▶ What is required
Without leaving out a single line, restate the entries below exactly.
Top of Dataset excerpts
(* ===== verification/Md32.v ===== *)
(** * BoringSSL: hashing a stream of bytes (crypto/fipsmodule/digest/md32_common.h)

    The part shared by the hash functions on 32-bit words: a context collects input in a
    block and hands whole blocks to the function that hashes them. Buffers are lists of
    bytes; a copy, a load or a store outside a buffer, and an assertion that fails, give
    no result. The conversions of words are those of crypto/internal.h on a
    little-endian machine. *)
From S2P Require Export Prelude.

Notation lenZ l := (Z.of_nat (length l)).

(** ** Words (crypto/internal.h) *)

(** [__builtin_bswap32] *)
Definition CRYPTO_bswap4 (x : Z) : Z := le_combine (rev (le_split 4 x)).

(** [memcpy(dst + off, src, n)] *)
Definition memcpy (dst : list Z) (off : Z) (src : list Z) (n : Z) : option (list Z) :=
  if (0 <=? off) && (0 <=? n) && (off + n <=? lenZ dst) && (n <=? lenZ src) then
    Some (take (Z.to_nat off) dst ++ take (Z.to_nat n) src ++ drop (Z.to_nat (off + n)) dst)
  else None.

(** [memset(dst + off, 0, n)] *)
Definition memzero (dst : list Z) (off n : Z) : option (list Z) :=
  memcpy dst off (replicate (Z.to_nat n) 0) n.

Definition CRYPTO_load_u32_le (inp : list Z) : option Z :=
  if 4 <=? lenZ inp then Some (le_combine (take 4 inp)) else None.
Definition CRYPTO_load_u32_be (inp : list Z) : option Z :=
  v ← CRYPTO_load_u32_le inp; Some (CRYPTO_bswap4 v).

(** The buffer after a store at [off]. *)
Definition CRYPTO_store_u32_le (out : list Z) (off v : Z) : option (list Z) :=
  memcpy out off (le_split 4 v) 4.
Definition CRYPTO_store_u32_be (out : list Z) (off v : Z) : option (list Z) :=
  CRYPTO_store_u32_le out off (CRYPTO_bswap4 v).

(** Shifts by 1 to 31. *)
Definition CRYPTO_rotl_u32 (value shift : Z) : Z :=
  Z.lor (u32 (Z.shiftl value shift)) (Z.shiftr value (Z.land (- shift) 31)).
Definition CRYPTO_rotr_u32 (value shift : Z) : Z :=
  Z.lor (Z.shiftr value shift) (u32 (Z.shiftl value (Z.land (- shift) 31))).

(** ** The context *)

Record md32_state := mk_md32 {
  md_h : list Z; Nl : Z; Nh : Z; md_data : list Z; md_num : Z; md_len : Z
}.

(** The block function: the new [state] from [num_blocks] blocks at [data]. *)
Definition crypto_md32_block_func : Type := list Z -> list Z -> Z -> option (list Z).

Section md32.
Variable block_func : crypto_md32_block_func.

(** From [n = len / block_size] on. *)
Definition update_blocks (block_size : Z) (c : md32_state) (inp : list Z) (len : Z)
    : option md32_state :=
  let n := len / block_size in
  '(h, inp, len) ←
    (if 0 <? n then
       h ← block_func (md_h c) inp n;
       let n := n * block_size in
       Some (h, drop (Z.to_nat n) inp, len - n)
     else Some (md_h c, inp, len));
  if negb (len =? 0) then
    d ← memcpy (md_data c) 0 inp len;
    Some (mk_md32 h (Nl c) (Nh c) d (u32 len) (md_len c))
  else Some (mk_md32 h (Nl c) (Nh c) (md_data c) (md_num c) (md_len c)).

Definition crypto_md32_update (block_size : Z) (c : md32_state) (inp : list Z) (len : Z)
    : option md32_state :=
  if len =? 0 then Some c
  else
    let l := u32 (Nl c + u32 (Z.shiftl (u32 len) 3)) in
    let Nh_ := if l <? Nl c then u32 (Nh c + 1) else Nh c in
    let Nh_ := u32 (Nh_ + u32 (Z.shiftr len 29)) in
    let n := md_num c in
    if negb (n =? 0) then
      if (block_size <=? len) || (block_size <=? u64 (len + n)) then
        d ← memcpy (md_data c) n inp (block_size - n);
        h ← block_func (md_h c) d 1;
        let n := block_size - n in
        d ← memzero d 0 block_size;
        update_blocks block_size (mk_md32 h l Nh_ d 0 (md_len c)) (drop (Z.to_nat n) inp) (len - n)
      else
        d ← memcpy (md_data c) n inp len;
        Some (mk_md32 (md_h c) l Nh_ d (u32 (n + u32 len)) (md_len c))
    else update_blocks block_size (mk_md32 (md_h c) l Nh_ (md_data c) n (md_len c)) inp len.

Definition crypto_md32_final (block_size : Z) (c : md32_state) (is_big_endian : bool)
    : option md32_state :=
  let n := md_num c in
  _ ← guard (n < block_size);
  d ← memcpy (md_data c) n [0x80] 1;
  let n := n + 1 in
  '(h, d, n) ←
    (if block_size - 8 <? n then
       d ← memzero d n (block_size - n);
       h ← block_func (md_h c) d 1;
       Some (h, d, 0)
     else Some (md_h c, d, n));
  d ← memzero d n (block_size - 8 - n);
  d ← (if is_big_endian then
         d ← CRYPTO_store_u32_be d (block_size - 8) (Nh c);
         CRYPTO_store_u32_be d (block_size - 4) (Nl c)
       else
         d ← CRYPTO_store_u32_le d (block_size - 8) (Nl c);
         CRYPTO_store_u32_le d (block_size - 4) (Nh c));
  h ← block_func h d 1;
  d ← memzero d 0 block_size;
  Some (mk_md32 h (Nl c) (Nh c) d 0 (md_len c)).
End md32.

(** ** What the block functions promise

    A block function hashes one block of [block_size] bytes after the other, each with
    [compress]. *)
Class BlockFunc (block_func : crypto_md32_block_func) (block_size : nat)
    (compress : list Z -> list Z -> list Z) (state_ok : list Z -> Prop) : Prop := {
  block_size_ok : (8 < block_size)%nat /\ Z.of_nat block_size < 2 ^ 31;
  compress_ok : forall h b, state_ok h -> bytes b -> length b = block_size -> state_ok (compress h b);
  block_func_none : forall h inp, state_ok h -> block_func h inp 0 = Some h;
  block_func_more : forall h inp n, state_ok h -> bytes inp -> 0 < n -> n * Z.of_nat block_size <= lenZ inp ->
    block_func h inp n = block_func (compress h (take block_size inp)) (drop block_size inp) (n - 1)
}.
Bottom of Dataset excerpts
▶ Exercise output
(* ===== verification/Md32.v ===== *)
(** * BoringSSL: hashing a stream of bytes (crypto/fipsmodule/digest/md32_common.h)

    The part shared by the hash functions on 32-bit words: a context collects input in a
    block and hands whole blocks to the function that hashes them. Buffers are lists of
    bytes; a copy, a load or a store outside a buffer, and an assertion that fails, give
    no result. The conversions of words are those of crypto/internal.h on a
    little-endian machine. *)
From S2P Require Export Prelude.

Notation lenZ l := (Z.of_nat (length l)).

(** ** Words (crypto/internal.h) *)

(** [__builtin_bswap32] *)
Definition CRYPTO_bswap4 (x : Z) : Z := le_combine (rev (le_split 4 x)).

(** [memcpy(dst + off, src, n)] *)
Definition memcpy (dst : list Z) (off : Z) (src : list Z) (n : Z) : option (list Z) :=
  if (0 <=? off) && (0 <=? n) && (off + n <=? lenZ dst) && (n <=? lenZ src) then
    Some (take (Z.to_nat off) dst ++ take (Z.to_nat n) src ++ drop (Z.to_nat (off + n)) dst)
  else None.

(** [memset(dst + off, 0, n)] *)
Definition memzero (dst : list Z) (off n : Z) : option (list Z) :=
  memcpy dst off (replicate (Z.to_nat n) 0) n.

Definition CRYPTO_load_u32_le (inp : list Z) : option Z :=
  if 4 <=? lenZ inp then Some (le_combine (take 4 inp)) else None.
Definition CRYPTO_load_u32_be (inp : list Z) : option Z :=
  v ← CRYPTO_load_u32_le inp; Some (CRYPTO_bswap4 v).

(** The buffer after a store at [off]. *)
Definition CRYPTO_store_u32_le (out : list Z) (off v : Z) : option (list Z) :=
  memcpy out off (le_split 4 v) 4.
Definition CRYPTO_store_u32_be (out : list Z) (off v : Z) : option (list Z) :=
  CRYPTO_store_u32_le out off (CRYPTO_bswap4 v).

(** Shifts by 1 to 31. *)
Definition CRYPTO_rotl_u32 (value shift : Z) : Z :=
  Z.lor (u32 (Z.shiftl value shift)) (Z.shiftr value (Z.land (- shift) 31)).
Definition CRYPTO_rotr_u32 (value shift : Z) : Z :=
  Z.lor (Z.shiftr value shift) (u32 (Z.shiftl value (Z.land (- shift) 31))).

(** ** The context *)

Record md32_state := mk_md32 {
  md_h : list Z; Nl : Z; Nh : Z; md_data : list Z; md_num : Z; md_len : Z
}.

(** The block function: the new [state] from [num_blocks] blocks at [data]. *)
Definition crypto_md32_block_func : Type := list Z -> list Z -> Z -> option (list Z).

Section md32.
Variable block_func : crypto_md32_block_func.

(** From [n = len / block_size] on. *)
Definition update_blocks (block_size : Z) (c : md32_state) (inp : list Z) (len : Z)
    : option md32_state :=
  let n := len / block_size in
  '(h, inp, len) ←
    (if 0 <? n then
       h ← block_func (md_h c) inp n;
       let n := n * block_size in
       Some (h, drop (Z.to_nat n) inp, len - n)
     else Some (md_h c, inp, len));
  if negb (len =? 0) then
    d ← memcpy (md_data c) 0 inp len;
    Some (mk_md32 h (Nl c) (Nh c) d (u32 len) (md_len c))
  else Some (mk_md32 h (Nl c) (Nh c) (md_data c) (md_num c) (md_len c)).

Definition crypto_md32_update (block_size : Z) (c : md32_state) (inp : list Z) (len : Z)
    : option md32_state :=
  if len =? 0 then Some c
  else
    let l := u32 (Nl c + u32 (Z.shiftl (u32 len) 3)) in
    let Nh_ := if l <? Nl c then u32 (Nh c + 1) else Nh c in
    let Nh_ := u32 (Nh_ + u32 (Z.shiftr len 29)) in
    let n := md_num c in
    if negb (n =? 0) then
      if (block_size <=? len) || (block_size <=? u64 (len + n)) then
        d ← memcpy (md_data c) n inp (block_size - n);
        h ← block_func (md_h c) d 1;
        let n := block_size - n in
        d ← memzero d 0 block_size;
        update_blocks block_size (mk_md32 h l Nh_ d 0 (md_len c)) (drop (Z.to_nat n) inp) (len - n)
      else
        d ← memcpy (md_data c) n inp len;
        Some (mk_md32 (md_h c) l Nh_ d (u32 (n + u32 len)) (md_len c))
    else update_blocks block_size (mk_md32 (md_h c) l Nh_ (md_data c) n (md_len c)) inp len.

Definition crypto_md32_final (block_size : Z) (c : md32_state) (is_big_endian : bool)
    : option md32_state :=
  let n := md_num c in
  _ ← guard (n < block_size);
  d ← memcpy (md_data c) n [0x80] 1;
  let n := n + 1 in
  '(h, d, n) ←
    (if block_size - 8 <? n then
       d ← memzero d n (block_size - n);
       h ← block_func (md_h c) d 1;
       Some (h, d, 0)
     else Some (md_h c, d, n));
  d ← memzero d n (block_size - 8 - n);
  d ← (if is_big_endian then
         d ← CRYPTO_store_u32_be d (block_size - 8) (Nh c);
         CRYPTO_store_u32_be d (block_size - 4) (Nl c)
       else
         d ← CRYPTO_store_u32_le d (block_size - 8) (Nl c);
         CRYPTO_store_u32_le d (block_size - 4) (Nh c));
  h ← block_func h d 1;
  d ← memzero d 0 block_size;
  Some (mk_md32 h (Nl c) (Nh c) d 0 (md_len c)).
End md32.

(** ** What the block functions promise

    A block function hashes one block of [block_size] bytes after the other, each with
    [compress]. *)
Class BlockFunc (block_func : crypto_md32_block_func) (block_size : nat)
    (compress : list Z -> list Z -> list Z) (state_ok : list Z -> Prop) : Prop := {
  block_size_ok : (8 < block_size)%nat /\ Z.of_nat block_size < 2 ^ 31;
  compress_ok : forall h b, state_ok h -> bytes b -> length b = block_size -> state_ok (compress h b);
  block_func_none : forall h inp, state_ok h -> block_func h inp 0 = Some h;
  block_func_more : forall h inp n, state_ok h -> bytes inp -> 0 < n -> n * Z.of_nat block_size <= lenZ inp ->
    block_func h inp n = block_func (compress h (take block_size inp)) (drop block_size inp) (n - 1)
}.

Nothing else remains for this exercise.